Let’s now run runAll.bash to apply Kraken2 and Bracken to all of our 16S samples.

#first let's create a new folder
mkdir order_classification

cd order_classification

# this will perform taxonomic classification at the Order level
bash runAll.bash /fsys1/data/lobb-et-al/files.txt O  # now wait a while....

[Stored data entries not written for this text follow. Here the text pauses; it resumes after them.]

(** [set_value_] and [set_exception_]: a ready state throws, another becomes ready. *)
Definition state_set_value (l : nat) (value : R) : M unit := fun h =>
  match h !! l with
  | None => (Stuck, h)
  | Some s =>
      if ready_ s then (Exn promise_already_satisfied, h)
      else (Value tt, <[l := mk_shared_state true (except_ s) (Some value)]> h)
  end.

Definition state_set_exception (l : nat) (e : exception) : M unit := fun h =>
  match h !! l with
  | None => (Stuck, h)
  | Some s =>
      if ready_ s then (Exn promise_already_satisfied, h)
      else (Value tt, <[l := mk_shared_state true (Some e) (storage_ s)]> h)
  end.

(** [owner_destroyed_]. *)
Definition state_owner_destroyed (l : nat) : M unit := fun h =>
  match h !! l with
  | None => (Stuck, h)
  | Some s => if ready_ s then (Value tt, h) else state_set_exception l broken_promise h
  end.

(** [get_]: waits for the state to be ready, rethrows its exception or returns its value. *)
Definition state_get (l : nat) : M R := fun h =>
  match h !! l with
  | None => (Stuck, h)
  | Some s =>
      if negb (ready_ s) then (Block, h)
      else match except_ s, storage_ s with
           | Some e, _ => (Exn e, h)
           | None, Some v => (Value v, h)
           | None, None => (Stuck, h)
           end
  end.

(** ** Promise and future *)

Record promise : Type := mk_promise { obtained_ : bool; future_ : option nat }.

Record future : Type := mk_future { state_ : option nat }.

(** [promise_base]'s constructor allocates the shared state. *)
Definition promise_new : M promise := fun h =>
  let l := fresh (dom h) in
  (Value (mk_promise false (Some l)), <[l := fresh_state]> h).

(** The promise after the call and the future. *)
Definition promise_get_future (p : promise) : M (promise * future) :=
  if obtained_ p then throw future_already_retrieved
  else match future_ p with
       | None => throw promise_uninitialized
       | Some l => ret (mk_promise true (Some l), mk_future (Some l))
       end.

Definition promise_set_value (p : promise) (value : R) : M unit :=
  match future_ p with
  | None => throw promise_uninitialized
  | Some l => state_set_value l value
  end.

Definition promise_set_exception (p : promise) (e : exception) : M unit :=
  match future_ p with
  | None => throw promise_uninitialized
  | Some l => state_set_exception l e
  end.

(** [~promise_base]. *)
Definition promise_destroy (p : promise) : M unit :=
  match future_ p with
  | Some l => if obtained_ p then state_owner_destroyed l else ret tt
  | None => ret tt
  end.

(** [future::get] empties the future before it waits: the future afterwards, and the read. *)
Definition future_get (f : future) : future * M R :=
  match state_ f with
  | None => (f, throw future_uninitialized)
  | Some l => (mk_future None, state_get l)
  end.

(** ** Completion handlers of use_future *)

(** [promise_invoke_and_set]: the result of the function object, or the exception it throws. *)
Definition promise_invoke_and_set {Args} (p : promise) (f : Args -> M R) (args : Args) : M unit :=
  try_catch (bind (f args) (promise_set_value p)) (promise_set_exception p).

(** [promise_invoker::operator()]: runs [f_] and stores what it throws. *)
Definition promise_invoker (p_ : promise) (f_ : M unit) : M unit :=
  try_catch f_ (promise_set_exception p_).

(** [promise_executor::dispatch] invokes at once; [post] and [defer] give the
    same function object to the system executor. *)
Definition promise_executor_dispatch (p_ : promise) (f : M unit) : M unit := promise_invoker p_ f.

(** [create_promise] of a handler under construction. *)
Definition create_promise : M promise := promise_new.

(** The handlers of the completion signatures [void(T)], [void(error_code, T)] and
    [void(exception_ptr, T)]. *)
Definition promise_handler_1 (p_ : promise) (arg : R) : M unit := promise_set_value p_ arg.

Once completed, you will see that your folder is full of .bracken output files. To merge these together into a single file containing bracken output for all your samples, do the following:

python2.7 /usr/local/bin/Bracken-2.5/analysis_scripts/combine_bracken_outputs.py --files $(ls *.bracken.out) -o combined.order.out

Plotting results in R

Now, download your combined.order.out file to your local computer and load R for further analysis and plotting.

First load these libraries. Install these first if they are not already installed.

library(ggplot2)
library(reshape2)
library(viridisLite)

Next, load your data

tb = read.delim("combined.order.out",header=T,row.names=1)

#Bracken output has _frac and _num columns. We will just analyze the _num columns.
tbp = tb[,grep("_num",colnames(tb))]

#Transpose the table
tbp <- t(tbp)

#Convert to proportions
tb_prop<-as.data.frame(round(prop.table(as.matrix(tbp), 1) * 100,1))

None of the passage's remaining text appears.